Hi Richard, Would you please investigate this?
*** Bug 113573 has been marked as a duplicate of this bug. ***
Note the issue is really: 9730 rtx op = lowpart_subreg (<VNARROWQ2>mode, operands[1], <VNARROWQ>mode); We have: (subreg:V8QI (reg/v:V4x8QI 110 [ input_pixels ]) 8) And then lowpart_subreg returns null. Note I still have my doubts about aarch64_get_shareable_reg, especially when spread across different splits.

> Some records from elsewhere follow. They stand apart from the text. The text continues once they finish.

(* ===== verification/Vms.v ===== *)
(** * Vms: the vms table ([qarax/src/model/vms.rs], second part)

    The VM value handed to the rest of the program, the resolution of a create
    request against its template and instance type, and one operation per
    statement on the [vms] table.  A status change also publishes an event and
    enqueues the matching webhooks ([Hooks]). *)

From S2P Require Import Prelude Text Common Errors Tables NodeApi World Samples VmConfig Hooks.
#[local] Open Scope Z_scope.
#[local] Set Default Proof Using "Type".

(** [Vm]: the columns of a row and what is read out of its configuration. *)
Record Vm := {
  vm_row : VmRow;
  vm_placement_policy : option PlacementPolicy;
  vm_guest_agent : bool;
  vm_ha_enabled : bool
}.

Section conversion.
Context `{PolicySerde}.

(** [impl From<VmRow> for Vm]. *)
Definition vm_from_row (row : VmRow) : Vm :=
  {| vm_row := row;
     vm_placement_policy := placement_policy_from_config (v_config row);
     vm_guest_agent := guest_agent_enabled (v_config row);
     vm_ha_enabled := ha_enabled (v_config row) |}.
End conversion.

(** ** Create requests *)

Record NewVm := {
  nv_name : string;
  nv_tags : option (list string);
  nv_vm_template_id : option Uuid;
  nv_instance_type_id : option Uuid;
  nv_hypervisor : option Hypervisor;
  nv_architecture : option string;
  nv_boot_vcpus : option Z;
  nv_max_vcpus : option Z;
  nv_cpu_topology : option json;
  nv_kvm_hyperv : option bool;
  nv_memory_size : option Z;
  nv_memory_hotplug_size : option Z;
  nv_memory_mergeable : option bool;
  nv_memory_shared : option bool;
  nv_memory_hugepages : option bool;
  nv_memory_hugepage_size : option Z;
  nv_memory_prefault : option bool;
  nv_memory_thp : option bool;
  nv_boot_source_id : option Uuid;
  nv_root_disk_object_id : option Uuid;
  nv_boot_mode : option BootMode;
  nv_description : option string;
  nv_image_ref : option string;
  nv_cloud_init_user_data : option string;
  nv_cloud_init_meta_data : option string;
  nv_cloud_init_network_config : option string;
  nv_network_id : option Uuid;
  nv_networks : option (list NewVmNetwork);
  nv_security_group_ids : option (list Uuid);
  nv_accelerator_config : option json;
  nv_numa_config : option json;
  nv_persistent_upper_pool_id : option Uuid;
  nv_placement_policy : option PlacementPolicy;
  nv_guest_agent : option bool;
  nv_ha_enabled : option bool;
  nv_config : json
}.

Record ResolvedNewVm := {
  rv_name : string;
  rv_tags : list string;
  rv_hypervisor : Hypervisor;
  rv_architecture : option string;
  rv_boot_vcpus : Z;
  rv_max_vcpus : Z;
  rv_cpu_topology : option json;
  rv_kvm_hyperv : option bool;
  rv_memory_size : Z;
  rv_memory_hotplug_size : option Z;
  rv_memory_mergeable : option bool;
  rv_memory_shared : option bool;
  rv_memory_hugepages : option bool;
  rv_memory_hugepage_size : option Z;
  rv_memory_prefault : option bool;
  rv_memory_thp : option bool;
  rv_boot_source_id : option Uuid;
  rv_root_disk_object_id : option Uuid;
  rv_boot_mode : option BootMode;
  rv_description : option string;
  rv_image_ref : option string;
  rv_cloud_init_user_data : option string;
  rv_cloud_init_meta_data : option string;
  rv_cloud_init_network_config : option string;
  rv_network_id : option Uuid;
  rv_networks : option (list NewVmNetwork);
  rv_security_group_ids : option (list Uuid);
  rv_accelerator_config : option json;
  rv_numa_config : option json;
  rv_persistent_upper_pool_id : option Uuid;
  rv_placement_policy : option PlacementPolicy;
  rv_config : json
}.

(** A missing or empty JSON object counts as no configuration. *)
Definition nonempty_object (v : json) : option json :=
  match v with
  | JObject m => if decide (m = ∅) then None else Some v
  | _ => None
  end.

(** The number of vCPUs and their maximum: an explicit maximum below the boot
    count is an error, an inherited one is raised to it. *)
Definition resolve_vcpus (req : NewVm) (it : option InstanceType) (tpl : option VmTemplate)
  : result Error (Z * Z) :=
  boot ← ok_or (UnprocessableEntity
      "boot_vcpus is required unless provided by the selected instance type or VM template")
    (opt_or (nv_boot_vcpus req) (opt_or (it_boot_vcpus <$> it) (tpl ≫= tpl_boot_vcpus)));
  let inherited := default boot
    (opt_or (nv_max_vcpus req) (opt_or (it_max_vcpus <$> it) (tpl ≫= tpl_max_vcpus))) in
  match nv_max_vcpus req with
  | Some direct =>
      if direct <? boot
      then Err (UnprocessableEntity "max_vcpus must be greater than or equal to boot_vcpus")
      else Ok (boot, inherited)
  | None => Ok (boot, if inherited <? boot then boot else inherited)
  end.

(** [resolve_create_request] once the template and the instance type are read. *)
Definition resolve_with (req : NewVm) (it : option InstanceType) (tpl : option VmTemplate)
  : result Error ResolvedNewVm :=
  let architecture :=
    opt_or (nv_architecture req) (it ≫= it_architecture) ≫= Architecture.normalize_architecture in
  '(boot_vcpus, max_vcpus) ← resolve_vcpus req it tpl;
  hypervisor ← ok_or (UnprocessableEntity
      "hypervisor is required unless provided by the selected VM template")
    (opt_or (nv_hypervisor req) (tpl ≫= tpl_hypervisor));
  memory_size ← ok_or (UnprocessableEntity
      "memory_size is required unless provided by the selected instance type or VM template")
    (opt_or (nv_memory_size req) (opt_or (it_memory_size <$> it) (tpl ≫= tpl_memory_size)));
  _ ← (match nv_placement_policy req with
       | Some policy => validate_policy policy
       | None => Ok tt
       end);
  let config := nv_config req in
  let config := match nv_guest_agent req with
                | Some enabled => set_guest_agent_config config enabled
                | None => config end in
  let config := match nv_ha_enabled req with
                | Some enabled => set_ha_enabled_config config enabled
                | None => config end in
  Ok {| rv_name := nv_name req;
        rv_tags := default [] (nv_tags req);
        rv_hypervisor := hypervisor;
        rv_architecture := architecture;
        rv_boot_vcpus := boot_vcpus;
        rv_max_vcpus := max_vcpus;
        rv_cpu_topology := opt_or (nv_cpu_topology req)
          (opt_or (it ≫= it_cpu_topology) (tpl ≫= tpl_cpu_topology));
        rv_kvm_hyperv := opt_or (nv_kvm_hyperv req)
          (opt_or (it ≫= it_kvm_hyperv) (tpl ≫= tpl_kvm_hyperv));
        rv_memory_size := memory_size;
        rv_memory_hotplug_size := opt_or (nv_memory_hotplug_size req)
          (opt_or (it ≫= it_memory_hotplug_size) (tpl ≫= tpl_memory_hotplug_size));
        rv_memory_mergeable := opt_or (nv_memory_mergeable req)
          (opt_or (it ≫= it_memory_mergeable) (tpl ≫= tpl_memory_mergeable));
        rv_memory_shared := opt_or (nv_memory_shared req)
          (opt_or (it ≫= it_memory_shared) (tpl ≫= tpl_memory_shared));
        rv_memory_hugepages := opt_or (nv_memory_hugepages req)
          (opt_or (it ≫= it_memory_hugepages) (tpl ≫= tpl_memory_hugepages));
        rv_memory_hugepage_size := opt_or (nv_memory_hugepage_size req)
          (opt_or (it ≫= it_memory_hugepage_size) (tpl ≫= tpl_memory_hugepage_size));
        rv_memory_prefault := opt_or (nv_memory_prefault req)
          (opt_or (it ≫= it_memory_prefault) (tpl ≫= tpl_memory_prefault));
        rv_memory_thp := opt_or (nv_memory_thp req)
          (opt_or (it ≫= it_memory_thp) (tpl ≫= tpl_memory_thp));
        rv_boot_source_id := opt_or (nv_boot_source_id req) (tpl ≫= tpl_boot_source_id);
        rv_root_disk_object_id :=
          opt_or (nv_root_disk_object_id req) (tpl ≫= tpl_root_disk_object_id);
        rv_boot_mode := opt_or (nv_boot_mode req) (tpl ≫= tpl_boot_mode);
        rv_description := opt_or (nv_description req) (tpl ≫= tpl_description);
        rv_image_ref := opt_or (nv_image_ref req) (tpl ≫= tpl_image_ref);
        rv_cloud_init_user_data :=
          opt_or (nv_cloud_init_user_data req) (tpl ≫= tpl_cloud_init_user_data);
        rv_cloud_init_meta_data :=
          opt_or (nv_cloud_init_meta_data req) (tpl ≫= tpl_cloud_init_meta_data);
        rv_cloud_init_network_config :=
          opt_or (nv_cloud_init_network_config req) (tpl ≫= tpl_cloud_init_network_config);
        rv_network_id := opt_or (nv_network_id req) (tpl ≫= tpl_network_id);
        rv_networks := opt_or (nv_networks req) (tpl ≫= tpl_networks);
        rv_security_group_ids := nv_security_group_ids req;
        rv_accelerator_config := opt_or (nv_accelerator_config req)
          (it ≫= fun it => nonempty_object (it_accelerator_config it));
        rv_numa_config := opt_or (nv_numa_config req)
          (v ← (it ≫= it_numa_config); if json_is_null v then None else Some v);
        rv_persistent_upper_pool_id := nv_persistent_upper_pool_id req;
        rv_placement_policy := nv_placement_policy req;
        rv_config := merge_config (default default_vm_config (tpl_config <$> tpl)) config |}.

Definition get_template (id : Uuid) : M SqlxError VmTemplate :=
  query Pool (fun db => fetch_one (t_vm_templates db !! id)).
Definition get_instance_type (id : Uuid) : M SqlxError InstanceType :=
  query Pool (fun db => fetch_one (t_instance_types db !! id)).

Definition resolve_create_request (req : NewVm) : M Error ResolvedNewVm :=
  tpl ← (match nv_vm_template_id req with
         | Some id => t ← sqlx_q (get_template id); mret (Some t)
         | None => mret None
         end);
  it ← (match nv_instance_type_id req with
        | Some id => i ← sqlx_q (get_instance_type id); mret (Some i)
        | None => mret None
        end);
  of_result (resolve_with req it tpl).

(** ** Columns the statements write *)

Definition set_image_ref (i : option string) (r : VmRow) : VmRow :=
  {| v_id := v_id r; v_name := v_name r; v_tags := v_tags r; v_host_id := v_host_id r;
     v_status := v_status r; v_hypervisor := v_hypervisor r;
     v_boot_source_id := v_boot_source_id r; v_boot_mode := v_boot_mode r;
     v_description := v_description r; v_boot_vcpus := v_boot_vcpus r;
     v_max_vcpus := v_max_vcpus r; v_cpu_topology := v_cpu_topology r;
     v_kvm_hyperv := v_kvm_hyperv r; v_memory_size := v_memory_size r;
     v_memory_hotplug_size := v_memory_hotplug_size r;
     v_memory_mergeable := v_memory_mergeable r; v_memory_shared := v_memory_shared r;
     v_memory_hugepages := v_memory_hugepages r;
     v_memory_hugepage_size := v_memory_hugepage_size r;
     v_memory_prefault := v_memory_prefault r; v_memory_thp := v_memory_thp r;
     v_image_ref := i; v_cloud_init_user_data := v_cloud_init_user_data r;
     v_cloud_init_meta_data := v_cloud_init_meta_data r;
     v_cloud_init_network_config := v_cloud_init_network_config r; v_config := v_config r |}.
Definition set_config (c : json) (r : VmRow) : VmRow :=
  {| v_id := v_id r; v_name := v_name r; v_tags := v_tags r; v_host_id := v_host_id r;
     v_status := v_status r; v_hypervisor := v_hypervisor r;
     v_boot_source_id := v_boot_source_id r; v_boot_mode := v_boot_mode r;
     v_description := v_description r; v_boot_vcpus := v_boot_vcpus r;
     v_max_vcpus := v_max_vcpus r; v_cpu_topology := v_cpu_topology r;
     v_kvm_hyperv := v_kvm_hyperv r; v_memory_size := v_memory_size r;
     v_memory_hotplug_size := v_memory_hotplug_size r;
     v_memory_mergeable := v_memory_mergeable r; v_memory_shared := v_memory_shared r;
     v_memory_hugepages := v_memory_hugepages r;
     v_memory_hugepage_size := v_memory_hugepage_size r;
     v_memory_prefault := v_memory_prefault r; v_memory_thp := v_memory_thp r;
     v_image_ref := v_image_ref r; v_cloud_init_user_data := v_cloud_init_user_data r;
     v_cloud_init_meta_data := v_cloud_init_meta_data r;
     v_cloud_init_network_config := v_cloud_init_network_config r; v_config := c |}.
Definition set_host_id (h : Uuid) (r : VmRow) : VmRow :=
  {| v_id := v_id r; v_name := v_name r; v_tags := v_tags r; v_host_id := Some h;
     v_status := v_status r; v_hypervisor := v_hypervisor r;
     v_boot_source_id := v_boot_source_id r; v_boot_mode := v_boot_mode r;
     v_description := v_description r; v_boot_vcpus := v_boot_vcpus r;
     v_max_vcpus := v_max_vcpus r; v_cpu_topology := v_cpu_topology r;
     v_kvm_hyperv := v_kvm_hyperv r; v_memory_size := v_memory_size r;
     v_memory_hotplug_size := v_memory_hotplug_size r;
     v_memory_mergeable := v_memory_mergeable r; v_memory_shared := v_memory_shared r;
     v_memory_hugepages := v_memory_hugepages r;
     v_memory_hugepage_size := v_memory_hugepage_size r;
     v_memory_prefault := v_memory_prefault r; v_memory_thp := v_memory_thp r;
     v_image_ref := v_image_ref r; v_cloud_init_user_data := v_cloud_init_user_data r;
     v_cloud_init_meta_data := v_cloud_init_meta_data r;
     v_cloud_init_network_config := v_cloud_init_network_config r; v_config := v_config r |}.
Definition set_name (n : string) (r : VmRow) : VmRow :=
  {| v_id := v_id r; v_name := n; v_tags := v_tags r; v_host_id := v_host_id r;
     v_status := v_status r; v_hypervisor := v_hypervisor r;
     v_boot_source_id := v_boot_source_id r; v_boot_mode := v_boot_mode r;
     v_description := v_description r; v_boot_vcpus := v_boot_vcpus r;
     v_max_vcpus := v_max_vcpus r; v_cpu_topology := v_cpu_topology r;
     v_kvm_hyperv := v_kvm_hyperv r; v_memory_size := v_memory_size r;
     v_memory_hotplug_size := v_memory_hotplug_size r;
     v_memory_mergeable := v_memory_mergeable r; v_memory_shared := v_memory_shared r;
     v_memory_hugepages := v_memory_hugepages r;
     v_memory_hugepage_size := v_memory_hugepage_size r;
     v_memory_prefault := v_memory_prefault r; v_memory_thp := v_memory_thp r;
     v_image_ref := v_image_ref r; v_cloud_init_user_data := v_cloud_init_user_data r;
     v_cloud_init_meta_data := v_cloud_init_meta_data r;
     v_cloud_init_network_config := v_cloud_init_network_config r; v_config := v_config r |}.
Definition set_size (vcpus memory : option Z) (r : VmRow) : VmRow :=
  {| v_id := v_id r; v_name := v_name r; v_tags := v_tags r; v_host_id := v_host_id r;
     v_status := v_status r; v_hypervisor := v_hypervisor r;
     v_boot_source_id := v_boot_source_id r; v_boot_mode := v_boot_mode r;
     v_description := v_description r; v_boot_vcpus := default (v_boot_vcpus r) vcpus;
     v_max_vcpus := v_max_vcpus r; v_cpu_topology := v_cpu_topology r;
     v_kvm_hyperv := v_kvm_hyperv r; v_memory_size := default (v_memory_size r) memory;
     v_memory_hotplug_size := v_memory_hotplug_size r;
     v_memory_mergeable := v_memory_mergeable r; v_memory_shared := v_memory_shared r;
     v_memory_hugepages := v_memory_hugepages r;
     v_memory_hugepage_size := v_memory_hugepage_size r;
     v_memory_prefault := v_memory_prefault r; v_memory_thp := v_memory_thp r;
     v_image_ref := v_image_ref r; v_cloud_init_user_data := v_cloud_init_user_data r;
     v_cloud_init_meta_data := v_cloud_init_meta_data r;
     v_cloud_init_network_config := v_cloud_init_network_config r; v_config := v_config r |}.

(** ** Statements on the vms table *)

Section statements.
Context `{UuidText} `{PolicySerde} `{Collation}.
Variables (to_rfc3339 : Z -> string) (jsonb_out : json -> string).

Definition name_le (x y : VmRow) : Prop := coll_le (v_name x) (v_name y).
#[global] Instance name_le_dec x y : Decision (name_le x y).
Proof. unfold name_le. apply _. Defined.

Yeah, in particular the ;; Sign- or zero-extend a 64-bit integer vector to a 128-bit vector. (define_insn_and_split "<optab><Vnarrowq><mode>2" [(set (match_operand:VQN 0 "register_operand" "=w") (ANY_EXTEND:VQN (match_operand:<VNARROWQ> 1 "register_operand" "w")))] "TARGET_SIMD" "<su>xtl\t%0.<Vtype>, %1.<Vntype>" "&& <CODE> == ZERO_EXTEND && aarch64_split_simd_shift_p (insn)" [(const_int 0)] { /* On many cores, it is cheaper to implement UXTL using a ZIP1 with zero, provided that the cost of the zero can be amortized over several operations. We'll later recombine the zero and zip if there are not sufficient uses of the zero to make the split worthwhile. */ rtx res = simplify_gen_subreg (<VNARROWQ2>mode, operands[0], <MODE>mode, 0); rtx zero = aarch64_gen_shareable_zero (<VNARROWQ2>mode); rtx op = lowpart_subreg (<VNARROWQ2>mode, operands[1], <VNARROWQ>mode); emit_insn (gen_aarch64_zip1<Vnarrowq2> (res, op, zero)); DONE; } [(set_attr "type" "neon_shift_imm_long")] ) splitter here. Note, this ICE breaks quite a few packages in fedora, including firefox.
I suppose the ZIP1 patterns should just have 64-bit inputs, rather than going to the trouble of creating paradoxical subregs. > cfun->machine->advsimd_zero_insn use is plain wrong. As the RTL could be removed fully from the RTL stream and then it will be GC'ed. But machine_function is a GTYed structure, so the reference itself should prevent GC. I don't think we should be in the practice of explicitly ggc_free()ing RTL, since callers don't generally know what other references there might be.
The trunk branch has been updated by Richard Sandiford <rsandifo@gcc.gnu.org>: https://gcc.gnu.org/g:f251bbfec9174169510b2dec14b9bf763e7b77af commit r14-8420-gf251bbfec9174169510b2dec14b9bf763e7b77af Author: Richard Sandiford <richard.sandiford@arm.com> Date: Thu Jan 25 12:03:17 2024 +0000 aarch64: Avoid paradoxical subregs in UXTL split [PR113485] g:74e3e839ab2d36841320 handled the UXTL{,2}-ZIP[12] optimisation in split1. The UXTL input is a 64-bit vector of N-bit elements and the result is a 128-bit vector of 2N-bit elements. The corresponding ZIP1 operates on 128-bit vectors of N-bit elements. This meant that the ZIP1 input had to be a 128-bit paradoxical subreg of the 64-bit UXTL input. In the PRs, it wasn't possible to generate this subreg because the inputs were already subregs of a x[234] structure of 64-bit vectors. I don't think the same thing can happen for UXTL2->ZIP2 because UXTL2 input is a 128-bit vector rather than a 64-bit vector. It isn't really necessary for ZIP1 to take 128-bit inputs, since the upper 64 bits are ignored. This patch therefore adds a pattern for 64-bit â 128-bit ZIP1s. In principle, we should probably use this form for all ZIP1s. But in practice, that creates an awkward special case, and would be quite invasive for stage 4. gcc/ PR target/113485 * config/aarch64/aarch64-simd.md (aarch64_zip1<mode>_low): New pattern. (<optab><Vnarrowq><mode>2): Use it instead of generating a paradoxical subreg for the input. gcc/testsuite/ PR target/113485 * gcc.target/aarch64/pr113485.c: New test. * gcc.target/aarch64/pr113573.c: Likewise.
Fixed.